The Prince’s legal team was granted the gagging order in the Court of Session in Edinburgh to stop the Sunday Mail revealing details from a book written by his former housekeeper, Wendy Berry.
English and Welsh newspapers were banned some time ago from using Berry’s book, published in the US, but the High Court order did not extend to Scotland.
The Mail’s lawyers are preparing to fight the interim interdict which restricts the paper from running with Berry’s account of life with the royals. The story would have been part of coverage of the ongoing scandal surrounding accusations of palace staff selling unwanted gifts given to members of the Royal Family.
Editor Allan Rennie said: "This is a blow against freedom of speech. There are genuine and mounting concerns over the Royal Family’s expenditure. Our report would have provided important new insight.
"It is ridiculous that Americans can read these revelations and Scots can’t."
In an opinion piece headlined "The truth will out Charles", the Mail reminded its readers that, in 1936, all of America knew of King Edward’s affair with Wallis Simpson but ordinary Britons were kept in the dark, in deference to the throne.

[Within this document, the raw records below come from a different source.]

(** * GLBModel: normalisation frame, sequential loader and key-swap manager

    Shallow embedding of the static class [GLBModel] of
    [src/js/GLBModel.js] and of its two later revisions (the class with
    [keyModels], twice in [src/unnamed/part_000]).  The three revisions share
    [loadModels] line by line; the first one has no key-swap manager and is
    the instance [keyModels = []] of the later ones.

    The browser runs the class on one thread: every loader callback and every
    event listener runs to completion before the next one starts.  A state of
    the model is the content of the class fields and of the closure variables
    of [loadModels] between two callbacks; a step is one callback.

    Numbers.  A JavaScript number is modelled by [num]: a rational, or one
    of [+Infinity], [-Infinity], [NaN].  The percentage of the overlay is
    computed as the code computes it, in binary64: [fl] rounds the result of
    an operation to the nearest binary64 number.  The geometry of the frame
    (bounding box, scale, offset, positions) is computed over the rationals
    without rounding, and the sign of zero is not modelled (a zero is
    [+0]). *)

From Stdlib Require Import QArith Qcanon Qround Qpower ZArith List Lia Lqa
  Ascii String Bool Arith Permutation SpecFloat.
Import ListNotations.
Open Scope nat_scope.

(** ** JavaScript numbers *)

Module JS.

Inductive num : Type :=
| Fin (q : Qc)
| PInf
| NInf
| NaN.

"The interdict will, temporarily, stop us from revealing some home truths. We believe that no one, not even the heir to the throne, is above the law or beyond the scrutiny of a free press," it said.
The palace’s action proves it is caught in a timewarp, claimed the Mail, adding: "The one thing Prince Charles’s intervention has done is to focus debate on the future of the royals.
"Do we want a democracy with free speech where the public interest comes first? Or an outdated monarchy where privilege and self-interest rule?"
The paper ran an exclusive last weekend revealing that another butler, who faces charges of theft from Princess Diana, is still on the payroll.